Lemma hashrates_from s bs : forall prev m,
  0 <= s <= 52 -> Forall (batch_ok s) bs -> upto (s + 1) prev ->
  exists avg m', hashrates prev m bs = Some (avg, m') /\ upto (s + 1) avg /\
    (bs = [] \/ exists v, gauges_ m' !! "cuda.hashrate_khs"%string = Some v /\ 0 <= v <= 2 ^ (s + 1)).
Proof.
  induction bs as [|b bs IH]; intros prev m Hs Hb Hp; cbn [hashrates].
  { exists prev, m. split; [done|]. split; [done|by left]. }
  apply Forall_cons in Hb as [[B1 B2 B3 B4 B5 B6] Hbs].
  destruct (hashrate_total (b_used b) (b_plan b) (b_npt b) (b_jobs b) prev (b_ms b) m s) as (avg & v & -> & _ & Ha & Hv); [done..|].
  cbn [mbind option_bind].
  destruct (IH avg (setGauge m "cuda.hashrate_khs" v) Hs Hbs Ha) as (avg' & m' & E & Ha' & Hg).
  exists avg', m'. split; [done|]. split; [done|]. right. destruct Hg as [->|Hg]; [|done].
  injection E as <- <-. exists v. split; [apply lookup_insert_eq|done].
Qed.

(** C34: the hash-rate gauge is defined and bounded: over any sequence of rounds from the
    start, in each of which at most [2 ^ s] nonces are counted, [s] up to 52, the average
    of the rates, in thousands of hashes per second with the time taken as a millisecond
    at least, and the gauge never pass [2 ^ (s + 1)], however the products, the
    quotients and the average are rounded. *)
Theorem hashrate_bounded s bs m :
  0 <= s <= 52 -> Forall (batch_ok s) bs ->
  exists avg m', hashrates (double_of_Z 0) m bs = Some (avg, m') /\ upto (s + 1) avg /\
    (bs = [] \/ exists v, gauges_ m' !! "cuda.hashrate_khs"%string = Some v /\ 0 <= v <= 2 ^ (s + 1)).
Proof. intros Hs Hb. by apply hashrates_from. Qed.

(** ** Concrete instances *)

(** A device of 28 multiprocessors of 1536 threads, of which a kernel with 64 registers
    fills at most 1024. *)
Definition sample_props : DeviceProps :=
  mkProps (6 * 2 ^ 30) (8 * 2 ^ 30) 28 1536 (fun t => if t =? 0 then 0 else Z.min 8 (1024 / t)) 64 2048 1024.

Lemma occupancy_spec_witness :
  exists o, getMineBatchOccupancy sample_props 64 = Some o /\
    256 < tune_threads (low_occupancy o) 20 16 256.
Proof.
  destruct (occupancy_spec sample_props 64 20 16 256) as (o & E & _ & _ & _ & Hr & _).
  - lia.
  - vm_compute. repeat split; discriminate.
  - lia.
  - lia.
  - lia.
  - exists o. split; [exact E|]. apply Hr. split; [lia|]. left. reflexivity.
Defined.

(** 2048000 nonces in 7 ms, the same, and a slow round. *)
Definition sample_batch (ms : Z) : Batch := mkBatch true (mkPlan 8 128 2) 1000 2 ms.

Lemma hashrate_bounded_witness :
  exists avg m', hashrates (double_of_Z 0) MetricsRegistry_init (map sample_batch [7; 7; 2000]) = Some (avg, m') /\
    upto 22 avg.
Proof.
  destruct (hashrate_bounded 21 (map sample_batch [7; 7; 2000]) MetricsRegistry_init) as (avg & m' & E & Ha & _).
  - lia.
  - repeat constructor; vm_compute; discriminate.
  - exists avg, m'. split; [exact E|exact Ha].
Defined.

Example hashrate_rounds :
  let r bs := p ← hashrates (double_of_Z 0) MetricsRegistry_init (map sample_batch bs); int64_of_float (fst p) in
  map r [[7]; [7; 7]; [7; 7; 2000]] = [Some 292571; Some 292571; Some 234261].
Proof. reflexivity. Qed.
——
» WHAT YOU WILL DO:
Produce a word-for-word copy of everything above from the line holding "exists avg', m'." down to the line holding "(** 2048000 nonces", with both of those lines kept.

» EXERCISE RESPONSE:
  exists avg', m'. split; [done|]. split; [done|]. right. destruct Hg as [->|Hg]; [|done].
  injection E as <- <-. exists v. split; [apply lookup_insert_eq|done].
Qed.

(** C34: the hash-rate gauge is defined and bounded: over any sequence of rounds from the
    start, in each of which at most [2 ^ s] nonces are counted, [s] up to 52, the average
    of the rates, in thousands of hashes per second with the time taken as a millisecond
    at least, and the gauge never pass [2 ^ (s + 1)], however the products, the
    quotients and the average are rounded. *)
Theorem hashrate_bounded s bs m :
  0 <= s <= 52 -> Forall (batch_ok s) bs ->
  exists avg m', hashrates (double_of_Z 0) m bs = Some (avg, m') /\ upto (s + 1) avg /\
    (bs = [] \/ exists v, gauges_ m' !! "cuda.hashrate_khs"%string = Some v /\ 0 <= v <= 2 ^ (s + 1)).
Proof. intros Hs Hb. by apply hashrates_from. Qed.

(** ** Concrete instances *)

(** A device of 28 multiprocessors of 1536 threads, of which a kernel with 64 registers
    fills at most 1024. *)
Definition sample_props : DeviceProps :=
  mkProps (6 * 2 ^ 30) (8 * 2 ^ 30) 28 1536 (fun t => if t =? 0 then 0 else Z.min 8 (1024 / t)) 64 2048 1024.

Lemma occupancy_spec_witness :
  exists o, getMineBatchOccupancy sample_props 64 = Some o /\
    256 < tune_threads (low_occupancy o) 20 16 256.
Proof.
  destruct (occupancy_spec sample_props 64 20 16 256) as (o & E & _ & _ & _ & Hr & _).
  - lia.
  - vm_compute. repeat split; discriminate.
  - lia.
  - lia.
  - lia.
  - exists o. split; [exact E|]. apply Hr. split; [lia|]. left. reflexivity.
Defined.

(** 2048000 nonces in 7 ms, the same, and a slow round. *)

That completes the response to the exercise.